The insecticides you may be using to rid your bed of pests may not even begin to scratch the surface, according to a new study from Virginia Tech and New Mexico State University. In the latest study, researchers found an overuse of common chemicals has built up bedbugs' resistance, thus making them far less effective at shielding your sheets and mattresses than advertised.

"While we all want a powerful tool to fight bed bug infestations, what we are using as a chemical intervention is not working as effectively it was designed and, in turn, people are spending a lot of money on products that aren't working," Troy Anderson, an assistant professor of entomology in the Virginia Tech College of Agriculture and Life Sciences, said in a news release.

Researchers looked at a class of insecticides known as neonicotinoids (also associated with bees), or neonics, which are often paired with pyrethroids in commercial applications to treat bedbugs.

"Companies need to be vigilant for hints of declining performance of products that contain neonicotinoids," Alvaro Romero, co-author and an assistant professor of entomology at New Mexico State University, added. "For example, bedbugs persisting on previously treated surfaces might be an indication of resistance."

Two groups of bedbugs were treated with neonicotinoids: One group was of bedbugs from homes in Cincinnati and Michigan that had previously been exposed to neonics and the other was a colony that had been kept isolated for the past 30 years in a lab run by Harold Harlan with the Armed Forced Pest Management Board. Researchers also examined a pyrethroid-resistant population from New Jersey that had not been exposed to neonics since they were collected in 2008.

While bedbugs from Harlan's lab died when exposed to a very small amount of the insecticide, the New Jersey bedbugs fared slightly better, showing moderate resistance to four different types of neonics, researchers say.

However, those collected from Michigan and Cincinnati -- which were collected after combinations of insecticides were introduced to the U.S. -- had a much higher resistance to neonics. For instance, it only took 0.3 nanograms of a substance called acetamiprid to kill 50 percent of the non-resistant bedbugs from Harlan's lab, but it took more than 10,000 nanograms to kill 50 percent of the Michigan and Cincinnati bedbugs.

When testing another substance called imidacloprid, just 2.3 nanograms was enough to kill 50 percent of Harlan's bedbugs, but it took 1,064 nanograms to kill the Michigan bedbugs and 365 nanograms to kill the Cincinnati bedbugs.

Researchers believe that neonicotinoid resistance in the New Jersey bedbugs, which were collected before the widespread use of neonics, could be due to pre-existing resistance mechanisms.

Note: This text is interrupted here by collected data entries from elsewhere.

Lemma floor_facts (x : Q) : inject_Z (Qfloor x) <= x /\ x < inject_Z (Qfloor x) + 1.
Proof.
  pose proof (Qfloor_le x) as L. pose proof (Qlt_floor x) as U.
  rewrite inject_Z_plus in U. change (inject_Z 1) with 1 in U. now split.
Qed.

Lemma hours_range : (0 <= Qfloor (ns / 3600) <= 23)%Z.
Proof.
  destruct (floor_facts (ns / 3600)) as [L U].
  split; [assert (-1 < Qfloor (ns / 3600))%Z; [|lia]
         |assert (Qfloor (ns / 3600) < 24)%Z; [|lia]]; by_rationals.
Qed.

Lemma hours_rem_24 : Z.rem (Qfloor (ns / 3600)) 24 = Qfloor (ns / 3600).
Proof. apply Z.rem_small. pose proof hours_range. lia. Qed.

Lemma whole_minutes_range : (0 <= Qfloor (ns / 60) <= 1439)%Z.
Proof.
  destruct (floor_facts (ns / 60)) as [L U].
  split; [assert (-1 < Qfloor (ns / 60))%Z; [|lia]
         |assert (Qfloor (ns / 60) < 1440)%Z; [|lia]]; by_rationals.
Qed.

(** The hour is the whole minutes divided by 60. *)
Lemma hours_of_whole_minutes :
  (60 * Qfloor (ns / 3600) <= Qfloor (ns / 60) < 60 * Qfloor (ns / 3600) + 60)%Z.
Proof.
  destruct (floor_facts (ns / 3600)) as [L U].
  destruct (floor_facts (ns / 60)) as [L' U'].
  split.
  - assert (60 * Qfloor (ns / 3600) < Qfloor (ns / 60) + 1)%Z; [|lia].
    by_rationals.
  - by_rationals.
Qed.

Lemma minutes_of_seconds :
  Qfloor (JS.rem ns 3600 / 60) = (Qfloor (ns / 60) mod 60)%Z.
Proof.
  pose proof hours_of_whole_minutes as B.
  set (H := Qfloor (ns / 3600)) in *. set (F := Qfloor (ns / 60)) in *.
  assert (F mod 60 = F - 60 * H)%Z as ->.
  { symmetry. apply Z.mod_unique with (q := H); lia. }
  assert (JS.rem ns 3600 / 60 == ns / 60 - 60 * inject_Z H) as E.
  { rewrite rem_nonneg by (try reflexivity; assumption).
    unfold true_mod. fold H. field. }
  rewrite (Qfloor_comp _ _ E).
  destruct (floor_facts (ns / 60)) as [L U]. fold F in L, U.
  apply floor_unique; push_inject; lra.
Qed.

Lemma minutes_range : (0 <= Qfloor (ns / 60) mod 60 <= 59)%Z.
Proof. pose proof (Z.mod_pos_bound (Qfloor (ns / 60)) 60). lia. Qed.

(** The label of the phase reads the same hour and minute off the
    normalised minutes. *)
Lemma label_hours (nm : Q) : nm == ns / 60 -> Qfloor (nm / 60) = Qfloor (ns / 3600).
Proof. intros E. apply Qfloor_comp. rewrite E. field. Qed.

Lemma label_minutes (nm : Q) :
  nm == ns / 60 -> Qfloor (JS.rem nm 60) = (Qfloor (ns / 60) mod 60)%Z.
Proof.
  intros E. rewrite <- minutes_of_seconds. apply Qfloor_comp.
  assert (0 <= nm) by (rewrite E; by_rationals).
  rewrite !rem_nonneg by (try reflexivity; assumption).
  unfold true_mod. rewrite (label_hours nm E). rewrite E. field.
Qed.

(** Sub-minute precision is dropped, never rounded up. *)
Lemma clock_truncates :
  let hh := Qfloor (ns / 3600) in
  let mm := (Qfloor (ns / 60) mod 60)%Z in
  inject_Z (hh * 3600 + mm * 60) <= ns /\ ns < inject_Z (hh * 3600 + mm * 60 + 60).
Proof.
  cbv zeta. pose proof hours_of_whole_minutes as B.
  set (H := Qfloor (ns / 3600)) in *.
  destruct (floor_facts (ns / 60)) as [L U].
  set (F := Qfloor (ns / 60)) in *.
  assert (F mod 60 = F - 60 * H)%Z as ->.
  { symmetry. apply Z.mod_unique with (q := H); lia. }
  split; by_rationals.
Qed.

End ReadingTheClock.

(** ** The two derivations on a validated reference *)

Section Derivations.

Local Open Scope Q_scope.

Lemma timeLabel_of_minutes (minutes : Q) :
  timeLabel (getMinecraftPhaseFromMinutes minutes)
  = Some (formatTwoDigits (Qfloor (normalizedMinutes minutes / 60)) ++ ":" ++
          formatTwoDigits (Qfloor (JS.rem (normalizedMinutes minutes) 60))).
Proof.
  unfold getMinecraftPhaseFromMinutes. cbv zeta.
  repeat match goal with
         | |- context [if ?c then _ else _] => destruct c
         end; reflexivity.
Qed.

(** The minutes of normalised seconds are normalised minutes. *)
Lemma minutes_of_normalized_seconds (ns : Q) :
  0 <= ns -> ns < 86400 -> normalizedMinutes (ns / 60) == ns / 60.
Proof.
  intros H0 H1. rewrite normalizedMinutes_true_mod.
  apply true_mod_small; by_rationals.
Qed.

(** The clock and the label of the live clock, read off the normalised
    seconds. *)
Lemma liveClockOfSeconds_reads (totalSeconds : Q) :
  let ns := normalizeMinecraftSeconds totalSeconds in
  let reading := hhmm (Qfloor (ns / 3600)) (Qfloor (ns / 60) mod 60) in
  clock (liveClockOfSeconds totalSeconds) = reading
  /\ timeLabel (phaseDetails (liveClockOfSeconds totalSeconds)) = Some reading.
Proof.
  cbv zeta. unfold liveClockOfSeconds. cbv zeta. cbn [clock phaseDetails].
  destruct (normalizeMinecraftSeconds_bound totalSeconds) as [H0 H1].
  set (ns := normalizeMinecraftSeconds totalSeconds) in *.
  pose proof (hours_range ns H0 H1) as Rh.
  pose proof (minutes_range ns) as Rm.
  pose proof (minutes_of_normalized_seconds ns H0 H1) as En.
  unfold hhmm, getPhasePreviewFromMinutes, JS.floor. split.
  - rewrite (hours_rem_24 ns H0 H1), (minutes_of_seconds ns H0).
    rewrite !formatTwoDigits_two_digits by lia. reflexivity.
  - rewrite timeLabel_of_minutes.
    rewrite (label_hours ns _ En), (label_minutes ns H0 _ En).
    rewrite !formatTwoDigits_two_digits by lia. reflexivity.
Qed.

Lemma normalizeMinecraftSeconds_comp (a b : Q) :
  a == b -> normalizeMinecraftSeconds a == normalizeMinecraftSeconds b.
Proof.
  intros E. rewrite !normalizeMinecraftSeconds_true_mod, E. reflexivity.
Qed.

Lemma normalizedMinutes_comp (a b : Q) :
  a == b -> normalizedMinutes a == normalizedMinutes b.
Proof.
  intros E. rewrite !normalizedMinutes_true_mod, E. reflexivity.
Qed.

(** The phase of the live clock is the phase of the total of minutes. *)
Lemma live_phase_of_total_minutes (totalSeconds totalMinutes : Q) :
  totalSeconds / 60 == totalMinutes ->
  phaseDetails (liveClockOfSeconds totalSeconds)
  = getMinecraftPhaseFromMinutes totalMinutes.
Proof.
  intros E. unfold liveClockOfSeconds. cbv zeta. cbn [phaseDetails].
  unfold getPhasePreviewFromMinutes.
  apply getMinecraftPhaseFromMinutes_congr.
  destruct (normalizeMinecraftSeconds_bound totalSeconds) as [H0 H1].
  rewrite (minutes_of_normalized_seconds _ H0 H1).
  rewrite normalizeMinecraftSeconds_true_mod, <- true_mod_minutes.
  rewrite normalizedMinutes_true_mod, E. reflexivity.
Qed.

(** One simulated minute is 60 simulated seconds, for the elapsed time
    too: the two totals agree. *)
Lemma totals_agree (savedAtMs hours minutes instant : Z) :
  liveTotalSeconds savedAtMs hours minutes instant / 60
  == targetTotalMinutes savedAtMs hours minutes instant.
Proof.
  unfold liveTotalSeconds, targetTotalMinutes.
  set (e := JS.max 0 (inject_Z (instant - savedAtMs) / 1000)).
  unfold MINECRAFT_SECONDS_PER_REAL_SECOND, MINECRAFT_HOUR_SECONDS.
  rewrite (inject_Z_mult (hours * 60 + minutes) 60).
  change (inject_Z 60) with 60. field.
Qed.

(** A query that is not after the observation adds nothing. *)
Lemma no_elapsed_time (savedAtMs instant : Z) :
  (instant <= savedAtMs)%Z ->
  JS.max 0 (inject_Z (instant - savedAtMs) / 1000) == 0.
Proof.
  intros H. unfold JS.max. apply Q.max_l.
  assert (inject_Z (instant - savedAtMs) <= 0) as N
      by (change 0 with (inject_Z 0); rewrite <- Zle_Qle; lia).
  push_inject. lra.
Qed.

Lemma liveTotalSeconds_at_observation (savedAtMs hours minutes instant : Z) :
  (instant <= savedAtMs)%Z ->
  liveTotalSeconds savedAtMs hours minutes instant
  == inject_Z ((hours * 60 + minutes) * 60).
Proof.
  intros H. unfold liveTotalSeconds. rewrite (no_elapsed_time _ _ H). ring.
Qed.

Lemma targetTotalMinutes_at_observation (savedAtMs hours minutes target : Z) :
  (target <= savedAtMs)%Z ->
  targetTotalMinutes savedAtMs hours minutes target
  == inject_Z (hours * 60 + minutes).
Proof.
  intros H. unfold targetTotalMinutes. rewrite (no_elapsed_time _ _ H). ring.
Qed.

(** Elapsed time is never negative, nor is the total. *)
Lemma liveTotalSeconds_nonneg (savedAtMs hours minutes nowMs : Z) :
  (0 <= hours)%Z -> (0 <= minutes)%Z ->
  0 <= liveTotalSeconds savedAtMs hours minutes nowMs.
Proof.
  intros Hh Hm. unfold liveTotalSeconds.
  assert (0 <= JS.max 0 (inject_Z (nowMs - savedAtMs) / 1000)) as E
      by apply Q.le_max_l.
  assert (0 <= inject_Z ((hours * 60 + minutes) * 60)) as B
      by (change 0 with (inject_Z 0); rewrite <- Zle_Qle; lia).
  set (e := JS.max 0 (inject_Z (nowMs - savedAtMs) / 1000)) in *.
  set (b := inject_Z ((hours * 60 + minutes) * 60)) in *.
  unfold MINECRAFT_SECONDS_PER_REAL_SECOND, MINECRAFT_HOUR_SECONDS.
  push_inject. lra.
Qed.

End Derivations.

(** ** The properties of the specification *)

Lemma phase_names_distinct :
  NoDup [Dawn; Day; Dusk; Night].
Proof.
  repeat constructor; cbn; intuition discriminate.
Qed.

(** C1.  For every whole minute [m] of the day, [0 <= m < 1440], the phase
    lookup returns one of the four phases, and which one is decided by the
    interval [m] lies in: dawn on [273, 387), day on [387, 1057), dusk on
    [1057, 1188), night on [1188, 1440) and [0, 273).  The four names being
    distinct, every minute has exactly one phase and the intervals
    partition the day. *)
Theorem phase_partition (m : Z) :
  0 <= m < 1440 ->
  let p := phase (getMinecraftPhaseFromMinutes (inject_Z m)) in
  (p = Dawn \/ p = Day \/ p = Dusk \/ p = Night)
  /\ (p = Dawn <-> 273 <= m < 387)
  /\ (p = Day <-> 387 <= m < 1057)
  /\ (p = Dusk <-> 1057 <= m < 1188)
  /\ (p = Night <-> 1188 <= m < 1440 \/ 0 <= m < 273)
  /\ NoDup [Dawn; Day; Dusk; Night].
Proof.
  intros Hm. cbv zeta.
  destruct (phase_intervals (inject_Z m)) as (HA & HJ & HC & HN).
  assert (normalizedMinutes (inject_Z m) == inject_Z m)%Q as E.
  { rewrite normalizedMinutes_true_mod. apply true_mod_small; by_rationals. }
  rewrite E in HA, HJ, HC, HN.
  assert (0 <= m < 273 \/ 273 <= m < 387 \/ 387 <= m < 1057
          \/ 1057 <= m < 1188 \/ 1188 <= m < 1440)
    as [C|[C|[C|[C|C]]]] by lia;
    [rewrite HN by (left; by_rationals)
    |rewrite HA by (split; by_rationals)
    |rewrite HJ by (split; by_rationals)
    |rewrite HC by (split; by_rationals)
    |rewrite HN by (right; by_rationals)];
    unfold Dawn, Day, Dusk, Night, Aube, Jour, Crepuscule, Nuit;
    repeat split; try apply phase_names_distinct;
    try (intros; (discriminate || lia)); auto.
Qed.

Lemma phase_partition_witness :
  0 <= 386 < 1440
  /\ phase (getMinecraftPhaseFromMinutes (inject_Z 386)) = Dawn
  /\ phase (getMinecraftPhaseFromMinutes (inject_Z 387)) = Day.
Proof.
  split; [lia|]. split.
  - apply (phase_partition 386); lia.
  - apply (phase_partition 387); lia.
Defined.

(** C5.  The lookup normalises a whole number of minutes with the
    mathematical modulo of 1440, into [0, 1440), negative numbers included.
    The remainder operator alone would leave -10 at -10; the lookup takes
    it to 1430, so that -10 and 1430 have the same phase and label, and the
    phase is night.  The same holds over binary64, where [%] leaves -10 at
    -10 and the lookup answers night at 23:50 for -10 and for 1430. *)
Theorem negative_minutes_wrap :
  (forall m : Z,
      isSafeInteger m ->
      (normalizedMinutes (inject_Z m) == inject_Z (m mod 1440))%Q
      /\ 0 <= m mod 1440 < 1440)
  /\ (JS.rem (-10) 1440 == -10)%Q
  /\ (normalizedMinutes (-10) == 1430)%Q
  /\ getMinecraftPhaseFromMinutes (-10) = getMinecraftPhaseFromMinutes 1430
  /\ phase (getMinecraftPhaseFromMinutes 1430) = Night
  /\ phase (getMinecraftPhaseFromMinutes (-10)) = Night
  /\ F64.rem (F64.of_Z (-10)) (F64.of_Z 1440) = F64.of_Z (-10)
  /\ F64.normalizedMinutes (F64.of_Z (-10)) = F64.of_Z 1430
  /\ F64.getMinecraftPhaseFromMinutes (F64.of_Z (-10))
     = {| phase := Night; timeLabel := Some "23:50" |}
  /\ F64.getMinecraftPhaseFromMinutes (F64.of_Z 1430)
     = {| phase := Night; timeLabel := Some "23:50" |}.
Proof.
  split.
  - intros m _. split; [apply normalizedMinutes_inject_Z|].
    apply Z.mod_pos_bound. lia.
  - repeat apply conj; vm_compute; reflexivity.
Qed.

"Unfortunately, the insecticides we were hoping would help solve some of our bed bug problems are no longer as effective as they used to be, so we need to reevaluate some of our strategies for fighting them," added Anderson, who is also a researcher at the Fralin Life Science Institute.

When bedbugs are exposed to insecticides they produce "detoxifying enzymes" to counter them. It follows then New Jersey bedbugs -- who have learned the toxicity of certain chemicals -- produce more of these enzymes than bedbugs from the susceptible Harlan bedbugs, thus ensuring their survival.

Their findings were recently published in the Journal of Medical Entomology.